My apron was dirty…which I do not approve of at all.
A dirty Yohji was an unattractive Yohji.
And I just did not do 'unattractive'.
My steps could not be quick enough to the sink, to warm water and fresh-smelling soap.
My hands could not move fast enough to fling the distasteful garment away from my body.
I almost wanted to shower,
But I didn't make it to the stairs in the distance.
'Coz I saw you walk in.
Saw you tie strings tightly with long and almost delicate fingers, saw you look at the discarded ceramic pots with disappointment in your eyes, saw your lips part ever so slightly….
I thought I heard you sigh softly.
And I had to force myself away from staring at you this way….
The stream of hot liquid running down my body was nice.
The smell of wonderful and ridiculously expensive shower gels surrounded my senses.
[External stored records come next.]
Definition link (tx : MsgTx) (s : TxPool) (op : OutPoint) : TxPool :=
  set_byPrev (λ m, <[op := <[TxHash tx := tx]> (default ∅ (m !! op))]> m) s.
Definition addOrphan (cfg : Config) (tx : MsgTx) (tag : Z) (s : TxPool) : TxPool :=
  if MaxOrphanTxs (cfg_Policy cfg) <=? 0 then s else
  let s := limitNumOrphans cfg s in
  let t := now s in
  let s := set_orphans (insert (TxHash tx) (mkOrphan tx tag (t + orphanTTL))) (read_env s) in
  fold_left (link tx) (spent_outpoints tx) s.
Definition maybeAddOrphan (cfg : Config) (tx : MsgTx) (tag : Z) : PM unit :=
  give (refuse_if (MaxOrphanTxSize (cfg_Policy cfg) <? SerializeSize tx) RejectNonstandard);;
  does (addOrphan cfg tx tag).

Definition removeOrphanDoubleSpends (tx : MsgTx) (s : TxPool) : TxPool :=
  fold_left (range_orphans (λ orphan, removeOrphan orphan true)) (spent_outpoints tx) s.

Definition isTransactionInPool (s : TxPool) (hash : Hash) : bool := bool_decide (is_Some (mp_pool s !! hash)).
Definition isOrphanInPool (s : TxPool) (hash : Hash) : bool := bool_decide (is_Some (mp_orphans s !! hash)).
Definition haveTransaction (s : TxPool) (hash : Hash) : bool := isTransactionInPool s hash || isOrphanInPool s hash.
And whistling whilst wiping down the mirror, catching foggy glimpses of my emerald eyes…..
I found this image of you lingering in my mind,
Like a snapshot to hold onto for all time.
You. At work, at this false job. Your clothes neat and tidy. Your hair unlike any color ever seen.
Your eyes of that incredible color. You…just being you.
I like this vision of you.
Caught unaware in my gaze, your motions natural and calm….
It's not like I ignore those other picture of you I have stored in my brain.
The ones where you are killing. The ones where you are angry. The ones where you are cold.
But this one is special.
It's the one that made something inside of me curl up and wind skyward, made something push at my heart and flood my throat with unknown desires.
I am falling for you.
I am not known for subtlety.
I am not known for taking care of myself or others.
And I will not change anytime soon….but…..
I have found myself nurturing this feeling for days…months…maybe longer.
As if I am a child in a forbidden place, I walk quietly amongst
This foreign land of buried love.
I coax the tiny tendrils to grow though they may not be loved in return.
I suppose, in the end, I am foolish.
Falling in love with someone like you is madness…..
…is insanity…
But I've never been too stable.
And for all I know, you might be taking pictures of me as well.